法令上の「国務大臣」は、広義には内閣総理大臣を含む閣僚すべてを指し、狭義には内閣総理大臣以外の閣僚をいう。さらに狭義として、事項に述べるように、主管官庁をもつ行政大臣に対しての無任所大臣等を指す解釈もある。
そして、広義の意味で「国務大臣」の語が用いられている例としては、日本国憲法第63条や日本国憲法第66条第1項および同条第2項などがある。これらの条文では「内閣総理大臣その他の国務大臣」と表現されており、「国務大臣」の概念が内閣総理大臣たる国務大臣とその他の国務大臣の双方を含む意味で用いられている。
狭義の意味で「国務大臣」の語が用いられている例としては、日本国憲法第68条第1項や同条第2項などがある。たとえば日本国憲法第68条第1項前段は「内閣総理大臣は、国務大臣を任命する」と規定しているが、内閣総理大臣はそもそも国会の指名に基づいて天皇により任命されるため(日本国憲法第6条第1項)、日本国憲法第68条第1項前段の「国務大臣」には内閣総理大臣は含まれないことになる。
なお、内閣法第2条第2項で、「国務大臣の数は、14人以内とする。ただし、特別に必要がある場合においては、3人を限度にその数を増加し、17人以内とすることができる」とされるが、後述の通り、特別法により増員されることもある。また、内閣法第3条第2項は「行政事務を分担管理しない大臣の存することを妨げるものではない」として無任所大臣を置くことを認めているが、主任の大臣ではない国務大臣には法律上の正式な呼称がない(詳細については無任所大臣の項目の「新憲法下における『無任所国務大臣』」の節を参照のこと)。そのため、内閣の構成員の一覧表などでは、主任の大臣以外の国務大臣については単に「国務大臣」となっている場合がある。
行政学などでは講学上、国務大臣と行政大臣に分けて論じられる場合がある。行政大臣は主任の大臣とも呼ばれ、各省の長として特定の行政分野を担当している国務大臣を指す。特定の行政分野を分担管理するわけではない内閣官房長官、デジタル大臣、復興大臣、国家公安委員会委員長、内閣府特命担当大臣、班列に対する概念である。
内閣は国の行政権を一体として担当する合議体であるため、構成員たる国務大臣は、その分担管理する行政事務にかかわらず、国務および外交全体について評議し、議決に加わることになる。内閣法には、すべての国務大臣は「案件の如何にかかわらず、議案を閣議に提出することができる」趣旨の規定がある。しかし、実際の運用としては、主任の大臣以外の国務大臣が閣議を請議することはない。たとえば内閣府特命担当大臣の場合、内閣府の主任の大臣である内閣総理大臣に議案を上申したうえで、内閣総理大臣が閣議を請議することになる。

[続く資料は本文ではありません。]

(** * kopikopi-be: order creation, one-time codes and tracking (app.py)

    A shallow embedding of the order-creation core of [app.py]: the helper
    functions ([normalize_email], [normalize_tracking_status],
    [build_order_items], ...), and the three request handlers
    [request_order_code], [verify_and_create_order] and [get_order_tracking]
    over an explicit model of the MySQL connection (one transaction per
    request, commit and rollback, statement errors).

    Conventions.
    - Python [str] values are [string]s of 8-bit characters read as ASCII:
      [strip], [lower], [title], [isdigit] and [int] act on the ASCII range
      and leave every other character alone.
    - Python [int] is [Z].  [Decimal] is a coefficient and an exponent, with
      the rounding of the default context (28 significant digits, half-even)
      written out.  [float] is a binary64 value: a rational, an infinity or
      NaN.
    - SQL [NULL] is [None]; a comparison with [NULL] is not true. *)

From Stdlib Require Import ZArith QArith Qpower Bool List Lia.
From Stdlib Require Import Ascii String.
Import ListNotations.

Local Open Scope string_scope.
Local Open Scope Z_scope.

Set Implicit Arguments.
Set Warnings "-register-all".

(* ================================================================== *)
(** * Python strings *)

Module PyStr.

Definition code (c : ascii) : Z := Z.of_N (N_of_ascii c).

(** [str.isspace] on the ASCII range: TAB..CR, FS..US and the blank. *)
Definition is_space (c : ascii) : bool :=
  let n := code c in
  ((9 <=? n) && (n <=? 13)) || ((28 <=? n) && (n <=? 32)).

Definition is_upper (c : ascii) : bool :=
  let n := code c in (65 <=? n) && (n <=? 90).

Definition is_lower (c : ascii) : bool :=
  let n := code c in (97 <=? n) && (n <=? 122).

Definition is_digit (c : ascii) : bool :=
  let n := code c in (48 <=? n) && (n <=? 57).

Definition of_code (n : Z) : ascii := ascii_of_N (Z.to_N n).

Definition lower_char (c : ascii) : ascii :=
  if is_upper c then of_code (code c + 32) else c.

Definition upper_char (c : ascii) : ascii :=
  if is_lower c then of_code (code c - 32) else c.

Fixpoint lstrip (s : string) : string :=
  match s with
  | String c s' => if is_space c then lstrip s' else s
  | EmptyString => EmptyString
  end.

Fixpoint rstrip (s : string) : string :=
  match s with
  | String c s' =>
      match rstrip s' with
      | EmptyString => if is_space c then EmptyString else String c EmptyString
      | r => String c r
      end
  | EmptyString => EmptyString
  end.

(** [s.strip()] *)
Definition strip (s : string) : string := rstrip (lstrip s).

Fixpoint map (f : ascii -> ascii) (s : string) : string :=
  match s with
  | String c s' => String (f c) (map f s')
  | EmptyString => EmptyString
  end.

(** [s.lower()] *)
Definition lower (s : string) : string := map lower_char s.

(** [s.replace(a, b)] for one-character [a] and [b]. *)
Definition replace (a b : ascii) (s : string) : string :=
  map (fun c => if Ascii.eqb c a then b else c) s.

(** [s] without one final [a], if it ends with one. *)
Fixpoint rstrip_one (a : ascii) (s : string) : string :=
  match s with
  | String c EmptyString => if Ascii.eqb c a then EmptyString else s
  | String c s' => String c (rstrip_one a s')
  | EmptyString => EmptyString
  end.

(** [s.split(a)[0]]: the part before the first [a]. *)
Fixpoint before (a : ascii) (s : string) : string :=
  match s with
  | String c s' => if Ascii.eqb c a then EmptyString else String c (before a s')
  | EmptyString => EmptyString
  end.

(** [s.title()]: a letter that follows a letter is lowered, any other
    letter is raised. *)
Fixpoint title_from (prev_cased : bool) (s : string) : string :=
  match s with
  | String c s' =>
      let cased := is_upper c || is_lower c in
      String (if prev_cased then lower_char c else upper_char c)
             (title_from cased s')
  | EmptyString => EmptyString
  end.

Definition title (s : string) : string := title_from false s.

(** [s[:n]] *)
Definition take (n : nat) (s : string) : string := String.substring 0 n s.

Fixpoint all (p : ascii -> bool) (s : string) : bool :=
  match s with
  | String c s' => p c && all p s'
  | EmptyString => true
  end.

Definition is_empty (s : string) : bool :=
  match s with EmptyString => true | _ => false end.

(** [s.isdigit()]: false on the empty string. *)
Definition isdigit (s : string) : bool := negb (is_empty s) && all is_digit s.

Definition len (s : string) : Z := Z.of_nat (String.length s).

(** [s1 or s2] on strings. *)
Definition or_else (s d : string) : string := if is_empty s then d else s.

End PyStr.

(* ================================================================== *)
(** * Small helpers of app.py *)

(** [normalize_email]: [email.strip().lower()]. *)
Definition normalize_email (email : string) : string :=
  PyStr.lower (PyStr.strip email).

(** [EMAIL_REGEX = ^[^@\s]+@[^@\s]+\.[^@\s]+$], matched from the start of
    the string.  The three classes exclude [@] and white space, so a match is:
    a non-empty part without white space, one [@], and a part without [@] or
    white space that has a dot which is neither its first nor its last
    character.  [$] also matches just before a final newline. *)
Definition email_char (c : ascii) : bool :=
  negb (Ascii.eqb c "@"%char) && negb (PyStr.is_space c).

Fixpoint email_domain_tail (seen_dot : bool) (s : string) : bool :=
  match s with
  | EmptyString => false
  | String c EmptyString => email_char c && seen_dot
  | String c s' =>
      email_char c && email_domain_tail (seen_dot || Ascii.eqb c "."%char) s'
  end.

Definition email_domain (s : string) : bool :=
  match s with
  | EmptyString => false
  | String c s' => email_char c && email_domain_tail false s'
  end.

Fixpoint email_local (nonempty : bool) (s : string) : bool :=
  match s with
  | EmptyString => false
  | String c s' =>
      if Ascii.eqb c "@"%char then nonempty && email_domain s'
      else negb (PyStr.is_space c) && email_local true s'
  end.

Definition chomp_newline (s : string) : string :=
  PyStr.rstrip_one "010"%char s.

(** [is_valid_email]: [bool(EMAIL_REGEX.match(email))]. *)
Definition is_valid_email (email : string) : bool :=
  email_local false email || email_local false (chomp_newline email).

(** The set literal of [normalize_tracking_status]. *)
Definition ready_synonyms : list string :=
  ["completed"; "complete"; "ready_for_pickup"; "ready"; "delivery"; "delivered"].

Definition str_in (s : string) (l : list string) : bool :=
  existsb (String.eqb s) l.

(** [db_status or the empty string], then [.strip().lower().replace(" ", "_")] *)
Definition tracking_key (db_status : option string) : string :=
  let s := match db_status with Some s => s | None => EmptyString end in
  PyStr.replace " "%char "_"%char (PyStr.lower (PyStr.strip s)).

(** [normalize_tracking_status], returning the key string as the code does. *)
Definition normalize_tracking_status (db_status : option string) : string :=
  let status := tracking_key db_status in
  if String.eqb status "cancelled" then "cancelled"
  else if str_in status ready_synonyms then "ready_for_pickup"
  else "pending".

(** [generate_otp_code]: [f"{r:04d}"] for the draw [r] of
    [random.randint(0, 9999)]; [generate_ref_num]: [KK], the UTC date as
    [%y%m%d] and [f"{r:06d}"] for the draw [r] of
    [random.randint(0, 999999)]. *)
Definition digit_char (n : Z) : ascii := PyStr.of_code (48 + n mod 10).

Fixpoint digits_rev (fuel : nat) (n : Z) : string :=
  match fuel with
  | O => EmptyString
  | S fuel' =>
      if n <? 10 then String (digit_char n) EmptyString
      else String (digit_char n) (digits_rev fuel' (n / 10))
  end.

国務大臣は行政権の属する内閣の構成員である(日本国憲法第66条)。国務大臣の身分は国家公務員法第2条第3項において、特別職の国家公務員とされる。
先述のように一般的に国務大臣という場合には内閣総理大臣を含めて指す場合とそうでない場合があり、両者で任命の主体と手続が異なる。

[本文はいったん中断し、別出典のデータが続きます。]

Lemma handleGenerate_first_image_witness :
  ImageStudio.resultImage
    (ImageStudio.handleGenerate
       (ImageStudio.Parts (repeat None 1 ++ Some "QUJD"%string :: [Some "QUJE"%string]))
       (ImageStudio.mkState "a cat" false None None [] []))
    = Some "data:image/png;base64,QUJD"%string.
Proof.
  exact (proj1 (proj1 (handleGenerate_first_image
                         (ImageStudio.mkState "a cat" false None None [] [])
                         1 "QUJD" [Some "QUJE"%string] eq_refl))).
Defined.

(** X15.  Editing mode.  With a base image that is a data URL (a header
    and a payload without commas) there is always something to send, even
    with an empty prompt: the request carries the payload as inline data
    and, as its text, the prompt or, if the prompt is empty, the default
    instruction. *)
Theorem handleGenerate_editing_request (s : ImageStudio.State) (header payload : string) :
  noComma header = true -> noComma payload = true ->
  ImageStudio.baseImage s = Some (header ++ String ","%char payload)%string ->
  ImageStudio.nothingToSend s = false /\
  ImageStudio.requestParts s
    = [ImageStudio.InlinePart (Some payload);
       ImageStudio.TextPart (if truthy (ImageStudio.prompt s) then ImageStudio.prompt s
                             else "Enhance this image"%string)].
Proof.
  intros Hh Hp Hb.
  assert (Ht : truthy (header ++ String ","%char payload) = true)
    by (destruct header; reflexivity).
  unfold ImageStudio.nothingToSend, ImageStudio.requestParts. rewrite Hb. simpl.
  rewrite Ht, andb_false_r.
  unfold splitSecond. rewrite afterComma_app, beforeComma_all by assumption.
  split; reflexivity.
Qed.

Lemma handleGenerate_editing_request_witness :
  ImageStudio.requestParts
    (ImageStudio.mkState "" false (Some "data:image/png;base64,QUJD"%string) None [] [])
    = [ImageStudio.InlinePart (Some "QUJD"%string);
       ImageStudio.TextPart "Enhance this image"].
Proof.
  exact (proj2 (handleGenerate_editing_request
                  (ImageStudio.mkState "" false (Some "data:image/png;base64,QUJD"%string)
                                       None [] [])
                  "data:image/png;base64" "QUJD" eq_refl eq_refl eq_refl)).
Defined.

(** ** VideoStudio *)

Section VideoStudioFacts.
Import VideoStudio.

Lemma filterIndex_keep_all {A} (keep : nat -> bool) (l : list A) :
  forall k, (forall j, (k <= j)%nat -> keep j = true) -> filterIndex keep k l = l.
Proof.
  induction l as [|x l IH]; intros k Hk; [reflexivity|].
  simpl. rewrite Hk by lia. now rewrite IH by (intros j Hj; apply Hk; lia).
Qed.

Lemma filterIndex_delete {A} (l : list A) :
  forall idx i,
    filterIndex (fun j => negb (Nat.eqb j (i + idx))) i l = delete idx l.
Proof.
  induction l as [|x l IH]; intros idx i; [now destruct idx|].
  simpl. destruct idx as [|idx].
  - rewrite Nat.add_0_r, Nat.eqb_refl. simpl.
    apply filterIndex_keep_all. intros j Hj.
    apply negb_true_iff, Nat.eqb_neq. lia.
  - replace (i =? i + S idx)%nat with false by (symmetry; apply Nat.eqb_neq; lia).
    simpl. f_equal.
    replace (i + S idx)%nat with (S i + idx)%nat by lia. apply IH.
Qed.

Lemma removeRefImage_delete (idx : nat) (l : list string) :
  removeRefImage idx l = delete idx l.
Proof. unfold removeRefImage. exact (filterIndex_delete l idx 0%nat). Qed.

Lemma length_delete_le {A} (l : list A) :
  forall i, (length (delete i l) <= length l)%nat.
Proof.
  induction l as [|x l IH]; intros [|i].
  - reflexivity.
  - reflexivity.
  - change (delete 0%nat (x :: l)) with l. simpl. lia.
  - change (delete (S i) (x :: l)) with (x :: delete i l).
    specialize (IH i). simpl. lia.
Qed.

Lemma handleAddRefImage_bound (data : string) (l : list string) :
  (length l <= 3)%nat -> (length (handleAddRefImage data l) <= 3)%nat.
Proof.
  intros H. unfold handleAddRefImage, mayAddRefImage, onloadRefImage.
  destruct (Nat.ltb_spec (length l) 3); [|exact H].
  rewrite length_app. simpl. lia.
Qed.

Lemma applyRefAction_bound (l : list string) (a : RefAction) :
  (length l <= 3)%nat -> (length (applyRefAction l a) <= 3)%nat.
Proof.
  intros H. destruct a as [data|idx]; simpl.
  - now apply handleAddRefImage_bound.
  - rewrite removeRefImage_delete.
    pose proof (length_delete_le l idx). lia.
Qed.

Lemma pollOperation_done (answers : list Answer) (operation : Operation) :
  done operation = true -> pollOperation answers operation = Finished operation 0.
Proof. intros H. destruct answers; simpl; now rewrite H. Qed.

Lemma pollOperation_pending (pre : list Operation) :
  forall (operation final : Operation) (post : list Answer),
    done operation = false ->
    Forall (fun o => done o = false) pre ->
    done final = true ->
    pollOperation ((Answered <$> pre) ++ Answered final :: post) operation
      = Finished final (S (length pre)).
Proof.
  induction pre as [|o pre IH]; intros operation final post Hop Hpre Hfin.
  - simpl. now rewrite Hop, (pollOperation_done post final Hfin).
  - inversion Hpre as [|? ? Ho Hpre']; subst.
    change (pollOperation ((Answered <$> o :: pre) ++ Answered final :: post) operation)
      with (if done operation then Finished operation 0
            else onePollMore
                   (pollOperation ((Answered <$> pre) ++ Answered final :: post) o)).
    rewrite Hop, (IH o final post Ho Hpre' Hfin). reflexivity.
Qed.

Lemma pollOperation_thrown (pre : list Operation) :
  forall (operation : Operation) (post : list Answer),
    done operation = false ->
    Forall (fun o => done o = false) pre ->
    pollOperation ((Answered <$> pre) ++ Thrown :: post) operation
      = Failed (S (length pre)).
Proof.
  induction pre as [|o pre IH]; intros operation post Hop Hpre.
  - simpl. now rewrite Hop.
  - inversion Hpre as [|? ? Ho Hpre']; subst.
    change (pollOperation ((Answered <$> o :: pre) ++ Thrown :: post) operation)
      with (if done operation then Finished operation 0
            else onePollMore (pollOperation ((Answered <$> pre) ++ Thrown :: post) o)).
    rewrite Hop, (IH o post Ho Hpre'). reflexivity.
Qed.

Lemma pollOperation_never (pre : list Operation) :
  forall operation,
    done operation = false ->
    Forall (fun o => done o = false) pre ->
    pollOperation (Answered <$> pre) operation = StillPolling.
Proof.
  induction pre as [|o pre IH]; intros operation Hop Hall.
  - simpl. now rewrite Hop.
  - inversion Hall as [|? ? Ho Hall']; subst.
    change (pollOperation (Answered <$> o :: pre) operation)
      with (if done operation then Finished operation 0
            else onePollMore (pollOperation (Answered <$> pre) o)).
    rewrite Hop, (IH o Ho Hall'). reflexivity.
Qed.

End VideoStudioFacts.

(** X16.  The reference images of the video studio.  The remove button
    deletes exactly the entry at its index and keeps the others in order
    (an index past the end deletes nothing); a file is added at the end,
    and only while there are fewer than three.  So, starting empty and
    with each file read before the next action, there are never more
    than three, in any sequence of additions and removals.  The bound
    rests on that order: the guard is evaluated when the file is chosen,
    the append when it has been read, and two files chosen at two
    entries and read afterwards give four. *)
Theorem refImages_at_most_three (actions : list RefAction) :
  (length (fold_left applyRefAction actions []) <= 3)%nat /\
  (forall idx l, VideoStudio.removeRefImage idx l = delete idx l) /\
  (forall data l,
     VideoStudio.handleAddRefImage data l
       = if (length l <? 3)%nat then l ++ [data] else l) /\
  (forall a b l, length l = 2%nat ->
     VideoStudio.mayAddRefImage l = true /\
     length (VideoStudio.onloadRefImage b (VideoStudio.onloadRefImage a l)) = 4%nat).
Proof.
  split; [|split; [|split]].
  - assert (H : forall l, (length l <= 3)%nat ->
              (length (fold_left applyRefAction actions l) <= 3)%nat).
    { induction actions as [|a actions IH]; intros l Hl; [exact Hl|].
      simpl. apply IH. now apply applyRefAction_bound. }
    apply H. simpl. lia.
  - apply removeRefImage_delete.
  - reflexivity.
  - intros a b l Hl. unfold VideoStudio.mayAddRefImage, VideoStudio.onloadRefImage.
    rewrite !length_app, Hl. split; reflexivity.
Qed.

(** X17.  The polling loop of [generateVideo].  Starting from an
    operation that is not done, the loop asks again while the answers are
    operations that are not done.  It ends with the first answer that is
    done, or by the first exception, after as many requests as answers up
    to and including that one; what the service would have answered
    later plays no part.  While every answer is an operation that is not
    done it does not end: the loop has no bound on the number of
    requests.  An operation that is done already is taken with no
    request. *)
Theorem pollOperation_first_done (operation final : VideoStudio.Operation)
    (pre : list VideoStudio.Operation) (post : list VideoStudio.Answer) :
  VideoStudio.done operation = false ->
  Forall (fun o => VideoStudio.done o = false) pre ->
  VideoStudio.done final = true ->
  VideoStudio.pollOperation
      ((VideoStudio.Answered <$> pre) ++ VideoStudio.Answered final :: post) operation
    = VideoStudio.Finished final (S (length pre)) /\
  VideoStudio.pollOperation
      ((VideoStudio.Answered <$> pre) ++ VideoStudio.Thrown :: post) operation
    = VideoStudio.Failed (S (length pre)) /\
  VideoStudio.pollOperation (VideoStudio.Answered <$> pre) operation
    = VideoStudio.StillPolling /\
  (forall answers,
     VideoStudio.pollOperation answers final = VideoStudio.Finished final 0).
Proof.
  intros Hop Hpre Hfin. split; [|split; [|split]].
  - now apply pollOperation_pending.
  - now apply pollOperation_thrown.
  - now apply pollOperation_never.
  - intros answers. now apply pollOperation_done.
Qed.

Lemma pollOperation_first_done_witness :
  VideoStudio.pollOperation
    ((VideoStudio.Answered
        <$> [VideoStudio.mkOperation false None; VideoStudio.mkOperation false None])
       ++ VideoStudio.Answered (VideoStudio.mkOperation true (Some "https://video"%string))
          :: [VideoStudio.Thrown])
    (VideoStudio.mkOperation false None)
  = VideoStudio.Finished (VideoStudio.mkOperation true (Some "https://video"%string)) 3.
Proof.
  exact (proj1 (pollOperation_first_done
                  (VideoStudio.mkOperation false None)
                  (VideoStudio.mkOperation true (Some "https://video"%string))
                  [VideoStudio.mkOperation false None; VideoStudio.mkOperation false None]
                  [VideoStudio.Thrown]
                  eq_refl ltac:(repeat constructor) eq_refl)).
Defined.

(** ** The key gate *)

Section KeyGate.



End KeyGate.


(** ** The cursor *)

Section Cursor.

Lemma enqueue_cursor_le (now : Q) (b : AudioBuffer) (sc : Scheduler) :
  (nextStartTimeRef sc <= nextStartTimeRef (enqueue now b sc))%Q.
Proof.
  simpl. apply Qle_trans with (Math_max (nextStartTimeRef sc) now + 0)%Q.
  - rewrite Qplus_0_r. apply Math_max_ge_l.
  - apply Qplus_le_compat; [apply Qle_refl | apply duration_nonneg].
Qed.

Lemma onmessage_cursor_le (now : Q) (m : ServerMessage) (s : State) :
  interrupted m = false ->
  (nextStartTimeRef (sched s) <= nextStartTimeRef (sched (fst (onmessage now m s))))%Q.
Proof.
  intros Hi. destruct (before_audio m s) as (Hs & _).
  unfold onmessage, interruptedPart. rewrite Hi.
  destruct (modelTurn m) as [| |d]; simpl; rewrite ?Hs; try apply Qle_refl.
  destruct (truthy d); [destruct (decodeChunk d) as [b|]|]; simpl; rewrite Hs.
  - apply (enqueue_cursor_le now b (sched s)).
  - apply Math_max_ge_l.
  - apply Qle_refl.
Qed.

Lemma step_cursor_le (s : State) (e : Event) :
  notInterrupting e = true ->
  (nextStartTimeRef (sched s) <= nextStartTimeRef (sched (step s e)))%Q.
Proof.
  intros He. destruct e as [env| |now m| | |id]; unfold step.
  - destruct (startSession_frame env s) as (_ & -> & _). apply Qle_refl.
  - destruct (stopSession_frame s) as (_ & -> & _). apply Qle_refl.
  - apply onmessage_cursor_le. simpl in He. now apply negb_true_iff in He.
  - unfold onerror.
    destruct (stopSession_frame (with_ui (setError (Some "Connection lost. Please try again."%string)) s))
      as (_ & -> & _).
    apply Qle_refl.
  - unfold onclose. destruct (stopSession_frame s) as (_ & -> & _). apply Qle_refl.
  - apply Qle_refl.
Qed.

End Cursor.

(** X19.  The cursor never moves back except by an interruption: through
    any sequence of events none of which is a message with the
    interruption signal (starts, stops, errors, closes, ends of sources
    and all other messages, also those whose chunk fails to decode), the
    cursor at the end is at least the cursor at the beginning. *)
Theorem cursor_monotone (es : list Event) (s : State) :
  forallb notInterrupting es = true ->
  (nextStartTimeRef (sched s) <= nextStartTimeRef (sched (run es s)))%Q.
Proof.
  revert s. induction es as [|e es IH]; intros s H; [apply Qle_refl|].
  simpl in H. apply andb_true_iff in H as [He Hes].
  change (run (e :: es) s) with (run es (step s e)).
  apply Qle_trans with (nextStartTimeRef (sched (step s e))).
  - now apply step_cursor_le.
  - now apply IH.
Qed.

Lemma cursor_monotone_witness :
  (nextStartTimeRef staleScheduler
     <= nextStartTimeRef
          (sched (run [Message 9 (audioChunk oddBytes); Stop; Start workingEnv;
                       Message 1 turnCompleteSignal]
                      (with_sched (fun _ => staleScheduler) (activeSession true)))))%Q.
Proof.
  exact (cursor_monotone [Message 9 (audioChunk oddBytes); Stop; Start workingEnv;
                          Message 1 turnCompleteSignal]
           (with_sched (fun _ => staleScheduler) (activeSession true)) eq_refl).
Defined.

内閣総理大臣は国会の議決により指名され(内閣総理大臣指名選挙、日本国憲法第67条第1項)、その国会の指名に基づいて天皇によって任命され(日本国憲法第6条第1項)、親任式が行われる。内閣総理大臣は文民でなければならない(日本国憲法第66条第2項)。
内閣総理大臣の任命について定める日本国憲法第6条には日本国憲法第7条とは異なり「内閣の助言と承認」の文言がないが、内閣総理大臣の任命は日本国憲法第4条の「この憲法の定める国事に関する行為」に含まれるため、日本国憲法第3条の効果として内閣の助言と承認を要する[3][4]。先例では内閣総理大臣の任命については日本国憲法第71条の規定により、従前の内閣が助言と承認を行うことになっている。この内閣総理大臣の任命によって、従前の内閣はその地位を完全に失うことになる(日本国憲法第71条)[5]。内閣総理大臣の任命においては衆議院議長および参議院議長の列席の下で任命式が行われる[6](実際の例では内閣総理大臣を任命する儀式として親任式が行われる[7])。

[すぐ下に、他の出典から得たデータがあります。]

(** * Assignment 5: sampler / filter / actuator pipeline (src/assignment5/src/main.c)

    Three Zephyr threads share two [int] cells guarded by two binary
    semaphores.  Thread A samples the ADC once per period and writes [ab];
    thread B keeps the array [dados] of the last samples, computes a two-pass
    average and writes [bc]; thread C turns [bc] into a PWM pulse width.

    The development embeds one iteration of each thread's [while(1)] loop as
    a function on the shared state, with C's machine arithmetic written out,
    and proves the properties of the design document against it. *)

From stdpp Require Import base list numbers relations.
From Stdlib Require Import ZArith QArith Qround Lia.
From Stdlib Require Import Floats.SpecFloat.

Local Open Scope Z_scope.

(** ** Machine arithmetic *)

Module Mach.

(** [int] on the target is a 32-bit two's complement integer. *)
Definition INT_MIN : Z := - 2 ^ 31.
Definition INT_MAX : Z := 2 ^ 31 - 1.
Definition UINT_MOD : Z := 2 ^ 32.
Definition INT64_MOD : Z := 2 ^ 64.

Definition wrap_int (z : Z) : Z := (z + 2 ^ 31) mod UINT_MOD - 2 ^ 31.
Definition wrap_uint (z : Z) : Z := z mod UINT_MOD.
Definition wrap_int64 (z : Z) : Z := (z + 2 ^ 63) mod INT64_MOD - 2 ^ 63.

Definition add_int (a b : Z) : Z := wrap_int (a + b).
(** [a / b] on [int]: the quotient truncated toward zero. *)
Definition div_int (a b : Z) : Z := wrap_int (Z.quot a b).

Definition mul_uint (a b : Z) : Z := wrap_uint (a * b).
Definition div_uint (a b : Z) : Z := a / b.

Definition add_int64 (a b : Z) : Z := wrap_int64 (a + b).
Definition sub_int64 (a b : Z) : Z := wrap_int64 (a - b).

Definition in_int (z : Z) : Prop := INT_MIN <= z <= INT_MAX.

End Mach.

(** ** IEEE 754 binary64

    The trimming test of thread B is written with the [double] literal
    [0.1], so its operands are promoted to [double].  The operations are
    those of the Standard Library's executable specification of binary
    floating point, at precision 53 and maximal exponent 1024, rounding to
    nearest even. *)

Module Double.

Definition prec : Z := 53.
Definition emax : Z := 1024.

Definition of_int (z : Z) : spec_float := binary_normalize prec emax z 0 false.
Definition mul : spec_float -> spec_float -> spec_float := SFmul prec emax.
Definition add : spec_float -> spec_float -> spec_float := SFadd prec emax.
Definition sub : spec_float -> spec_float -> spec_float := SFsub prec emax.
Definition ltb : spec_float -> spec_float -> bool := SFltb.

(** The literal [0.1]: the binary64 number nearest to one tenth,
    7205759403792794 * 2^-56 (bit pattern 0x3FB999999999999A). *)
Definition lit_0_1 : spec_float := S754_finite false 7205759403792794 (-56).

End Double.

(** ** Constants of main.c *)

Definition dados_size : nat := 10.
Definition SAMP_PERIOD_MS : Z := 1000.
Definition pwmPeriod_us : Z := 1000.
(** Largest reading of the 10-bit converter ([ADC_RESOLUTION] 10); the
    source writes the literal 1023 at both of its uses. *)
Definition MAX_RAW : Z := 1023.

(** ** Kernel semaphore

    [k_sem] belongs to the Zephyr kernel: a counter that [k_sem_give]
    increments unless it has reached its limit, and that [k_sem_take]
    decrements, the caller waiting while it is zero. *)

Record k_sem := { count : Z; limit : Z }.

Definition k_sem_init (initial_count lim : Z) : k_sem :=
  {| count := initial_count; limit := lim |}.

Definition k_sem_give (s : k_sem) : k_sem :=
  if count s =? limit s then s else {| count := count s + 1; limit := limit s |}.

(** [None]: the caller stays blocked ([K_FOREVER]). *)
Definition k_sem_take (s : k_sem) : option k_sem :=
  if 0 <? count s then Some {| count := count s - 1; limit := limit s |} else None.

内閣総理大臣以外の国務大臣は内閣総理大臣により任命され(日本国憲法第68条第1項本文)、天皇によって認証される(日本国憲法第7条第5号)。「認証」は対象となる行為が権限ある機関によって正当な手続を経て行われた事実を確認し、公証する行為である[8][9][10]。認証には内閣の助言と承認を要するが(日本国憲法第7条第5号)、新内閣の成立時においては、性質上、それは新たに任命された内閣総理大臣のみによって行われることになる[11]。国務大臣の認証においては認証式が行われる[12]。実際の例では天皇の認証を必要とする国務大臣などの認証官の任命式については認証官任命式という形で行われ[13]、内閣総理大臣による任命において天皇が辞令に親署するという形式で認証が行われる[8][14]。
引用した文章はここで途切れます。